*** Opening DATA LISTING ***
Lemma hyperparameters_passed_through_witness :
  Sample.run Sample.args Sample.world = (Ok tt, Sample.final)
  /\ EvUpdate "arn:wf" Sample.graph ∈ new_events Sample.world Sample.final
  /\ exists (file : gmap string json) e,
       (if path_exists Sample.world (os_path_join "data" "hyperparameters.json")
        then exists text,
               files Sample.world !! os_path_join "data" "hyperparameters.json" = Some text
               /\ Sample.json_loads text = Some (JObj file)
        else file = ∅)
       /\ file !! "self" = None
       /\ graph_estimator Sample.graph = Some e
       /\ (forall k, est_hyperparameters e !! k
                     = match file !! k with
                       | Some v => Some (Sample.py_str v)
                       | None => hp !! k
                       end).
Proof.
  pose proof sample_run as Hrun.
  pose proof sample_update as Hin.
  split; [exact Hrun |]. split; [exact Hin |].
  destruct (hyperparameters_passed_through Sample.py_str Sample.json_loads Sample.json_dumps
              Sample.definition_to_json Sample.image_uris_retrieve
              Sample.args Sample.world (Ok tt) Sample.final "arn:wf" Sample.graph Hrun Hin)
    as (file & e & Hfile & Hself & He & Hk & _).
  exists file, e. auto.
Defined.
*** Closing DATA LISTING ***
*** Opening DATA LISTING ***
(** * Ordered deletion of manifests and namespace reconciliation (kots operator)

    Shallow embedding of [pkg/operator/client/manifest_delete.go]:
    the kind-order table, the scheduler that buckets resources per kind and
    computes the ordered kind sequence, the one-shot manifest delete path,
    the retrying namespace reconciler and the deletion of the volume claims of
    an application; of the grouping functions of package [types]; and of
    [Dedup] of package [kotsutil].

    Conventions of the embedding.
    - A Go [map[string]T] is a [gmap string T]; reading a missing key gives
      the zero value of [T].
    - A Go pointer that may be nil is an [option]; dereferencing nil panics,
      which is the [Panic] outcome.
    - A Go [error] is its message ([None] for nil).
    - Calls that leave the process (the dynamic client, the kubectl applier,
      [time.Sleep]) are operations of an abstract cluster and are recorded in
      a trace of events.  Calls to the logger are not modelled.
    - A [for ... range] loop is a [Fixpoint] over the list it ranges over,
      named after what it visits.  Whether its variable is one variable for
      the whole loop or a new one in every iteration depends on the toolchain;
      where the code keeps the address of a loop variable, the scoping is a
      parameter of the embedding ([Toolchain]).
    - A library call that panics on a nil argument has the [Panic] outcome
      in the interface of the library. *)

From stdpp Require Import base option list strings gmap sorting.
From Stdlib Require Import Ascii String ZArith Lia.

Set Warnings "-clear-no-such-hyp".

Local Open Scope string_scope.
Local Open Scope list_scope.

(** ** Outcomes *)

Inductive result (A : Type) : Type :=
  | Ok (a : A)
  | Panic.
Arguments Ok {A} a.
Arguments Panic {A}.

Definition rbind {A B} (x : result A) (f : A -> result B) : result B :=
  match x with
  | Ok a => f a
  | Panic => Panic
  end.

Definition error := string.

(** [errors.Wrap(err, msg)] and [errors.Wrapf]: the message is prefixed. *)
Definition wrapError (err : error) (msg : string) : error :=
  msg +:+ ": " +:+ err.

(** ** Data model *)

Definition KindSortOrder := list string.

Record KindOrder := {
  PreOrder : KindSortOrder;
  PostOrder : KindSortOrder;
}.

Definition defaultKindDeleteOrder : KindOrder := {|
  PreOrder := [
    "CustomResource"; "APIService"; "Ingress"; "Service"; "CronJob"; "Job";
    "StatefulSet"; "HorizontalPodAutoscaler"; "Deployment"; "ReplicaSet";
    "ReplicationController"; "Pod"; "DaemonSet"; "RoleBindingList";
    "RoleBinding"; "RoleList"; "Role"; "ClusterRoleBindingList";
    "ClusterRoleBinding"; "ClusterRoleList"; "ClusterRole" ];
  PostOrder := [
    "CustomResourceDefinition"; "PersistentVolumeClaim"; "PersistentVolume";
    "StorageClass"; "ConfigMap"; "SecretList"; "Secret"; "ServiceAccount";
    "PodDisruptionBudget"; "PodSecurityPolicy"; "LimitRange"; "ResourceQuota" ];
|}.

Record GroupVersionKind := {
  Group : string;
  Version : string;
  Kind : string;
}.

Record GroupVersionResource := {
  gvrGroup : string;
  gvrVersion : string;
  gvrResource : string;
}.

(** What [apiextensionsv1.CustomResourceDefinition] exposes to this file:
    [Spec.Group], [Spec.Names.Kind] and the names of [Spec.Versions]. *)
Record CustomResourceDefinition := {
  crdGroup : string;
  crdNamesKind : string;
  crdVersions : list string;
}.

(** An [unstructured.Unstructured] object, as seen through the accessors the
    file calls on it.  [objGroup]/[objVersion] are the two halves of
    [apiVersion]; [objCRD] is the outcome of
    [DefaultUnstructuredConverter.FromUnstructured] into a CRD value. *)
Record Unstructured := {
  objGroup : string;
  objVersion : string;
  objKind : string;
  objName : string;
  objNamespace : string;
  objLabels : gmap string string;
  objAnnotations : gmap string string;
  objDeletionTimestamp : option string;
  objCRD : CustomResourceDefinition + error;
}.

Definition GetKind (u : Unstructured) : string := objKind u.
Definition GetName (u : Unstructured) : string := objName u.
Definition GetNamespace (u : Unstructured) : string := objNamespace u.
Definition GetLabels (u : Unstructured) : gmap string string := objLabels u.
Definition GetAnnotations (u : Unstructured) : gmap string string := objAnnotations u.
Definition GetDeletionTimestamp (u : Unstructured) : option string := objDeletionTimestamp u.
*** Closing DATA LISTING ***
**PROBLEM TO WORK ON:** If a line in the listing holds the word "result", copy it out.

**YOUR RESPONSE:**
Inductive result (A : Type) : Type :=
Definition rbind {A B} (x : result A) (f : A -> result B) : result B :=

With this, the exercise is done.